# Sheyenne Grasslands (2G1) help



## poppgl (Nov 15, 2004)

This is our first year hunting in ND and was hoping someone could give me some advice. My son and I have hunted the Sheyenne Grasslands for the past two weekends with no luck. I know that the standing corn is an issue in most areas, but we just aren't seeing that many deer and the ones we see are always running away from us. We do spot and stalk hunting and was wondering if anyone had any suggestions as to locations we could try for this last weekend for does or bucks. thanks.


----------



## hunt4P&amp;Y (Sep 23, 2004)

I pritty much live in those woods. Frist of all where are you in the grasslands? I would say go into mirror pool. It had a ton of corn a mile to the north last weekend. But they were taking it down fast. So try going in on the complete north side. Across the road from the Anderson farm. Go in two gates. the woods start directly to the south of that. Bring hip boots and or expect to get wet, and follow the fence running north and south if you cross it to the east you will be on private property. This is the back way into mirror pool. But i promis you will shoot a deer. Hard to get out but best place for late season.


----------



## farmerj (Jun 19, 2004)

been in mirror pool for both weekends....they are sitting tight and or hiding deep in the woods.

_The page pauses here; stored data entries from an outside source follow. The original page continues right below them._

(** The trades after an audit whose insert works. *)
Lemma trades_logged (w : world) webhook bot orderResult t1 t2 (d : database) :
  db_fault w InsertTrade = false ->
  trades (logged w webhook bot orderResult t1 t2 d)
  = trades d ++ [trade_of webhook orderResult t1].
Proof.
  intros H. unfold logged. rewrite H. destruct (db_fault w UpdateBot); reflexivity.
Qed.

(** The run of a request whose alert yields an order: the order is
    simulated and audited in test mode; otherwise it is submitted, and
    audited when the exchange returns a result that can be read. *)
Lemma served_outcome (w : world) (rq : request) (s mid : state) webhook bot key order :
  configured w -> method rq = "POST" ->
  webhook_lookup w rq s = Some (webhook, Some bot) ->
  key_lookup w s (user_id webhook) = Some key ->
  prepare w (alert_payload rq) (Some bot) key (after_selects w rq s (user_id webhook))
    = (Val (bot, order), mid) ->
  exists url,
    handler w rq s
    = if truthy (test_mode bot)
      then audited w rq s webhook bot url [] (S (S (ticks s)))
                   (test_order order (clock w (S (ticks s))))
      else match executeBybitOrder w order with
           | inl e => failed w rq s webhook url order e
           | inr orderResult =>
               if readable_value orderResult
               then audited w rq s webhook bot url [OrderSubmitted order] (S (ticks s))
                            orderResult
               else failed w rq s webhook url order TypeError
           end.
Proof.
  intros Hc Hm Hw Hk Hp.
  destruct (@prepared_state _ _ _ _ _ _ _ _ Hp) as [_ [url Hmid]]. exists url.
  rewrite (alert_handler_post rq Hc Hm). unfold try_catch.
  rewrite (process_with_key w rq s Hw Hk). unfold bind at 1. rewrite Hp.
  unfold bind at 1. subst mid. unfold after_selects.
  destruct (truthy (test_mode bot)) eqn:Ht.
  - rewrite (dispatch_test_mode w bot order _ Ht).
    assert (Hr : readable (test_order order (clock w (S (ticks s))))) by (split; discriminate).
    cbn [ticks db trace].
    rewrite (audit_outcomes w webhook bot _ Hr). cbn [ticks db trace].
    unfold audited, reads. rewrite <- !app_assoc. reflexivity.
  - rewrite (dispatch_live w bot order _ Ht). cbn [ticks db trace].
    destruct (executeBybitOrder w order) as [e|o].
    + unfold failed, reads. rewrite <- !app_assoc. reflexivity.
    + destruct (readable_value o) as [Hr|Hr].
      * rewrite (audit_outcomes w webhook bot _ Hr). cbn [ticks db trace].
        unfold audited, reads. rewrite <- !app_assoc. reflexivity.
      * rewrite (audit_throws w webhook bot _ Hr).
        unfold failed, reads. rewrite <- !app_assoc. reflexivity.
Qed.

We walked the riverbanks on Sunday and only kicked out 2 deer for about 2 miles of river bank.

The most we saw was on opening weekend and they have gotten scarce since then.


----------



## hunt4P&amp;Y (Sep 23, 2004)

They are all on Andersons land and back in the deep woods across the beaver dam.


----------



## DJRooster (Nov 4, 2002)

Wow, now that is what I call help!!


----------



## DJRooster (Nov 4, 2002)

That is also the unit that I hunt and it is a huge unit with many deer so I wouldn't be fixated with the Grasslands. There are tremendous opportunities in other parts of the unit.


----------



## Eric Hustad (Feb 25, 2002)

We hunt that area too and had decent luck in the grasslands toward Mcleod on opening weekend. What area of the grasslands are you guys talking about??


----------



## farmerj (Jun 19, 2004)

poppgl said:


> This is our first year hunting in ND and was hoping someone could give me some advice. My son and I have hunted the Sheyenne Grasslands for the past two weekends with no luck. I know that the standing corn is an issue in most areas, but we just aren't seeing that many deer and the ones we see are always running away from us. We do spot and stalk hunting and was wondering if anyone had any suggestions as to locations we could try for this last weekend for does or bucks. thanks.


Photos are in the PM, looking forward to saturday.


----------



## poppgl (Nov 15, 2004)

Thanks to everyone for their tips. We'll let you know how we do this weekend.


----------



## Remmi_&amp;_I (Dec 2, 2003)

Good luck poppgl !!!


----------



## farmerj (Jun 19, 2004)

He hasn't yet, so I will toot his horn for him.

We went out on Saturday adn I got a nice eating button buck. In the same area that we have been working for the first couple of weekends.

On Sunday, we met up again and we headed to another area more on the northside of where we had been going. Walked about 2 mile in, and started the walk out to the trucks again. About a half mile from the trucks, we jumped 6 deer, 2 nice bucks.

Poppgl brought home a nice 4X4 out of that group.


----------



## curty (Sep 18, 2003)

:beer: Don't ya just love it when a plan comes together!!!! Good job guys!


----------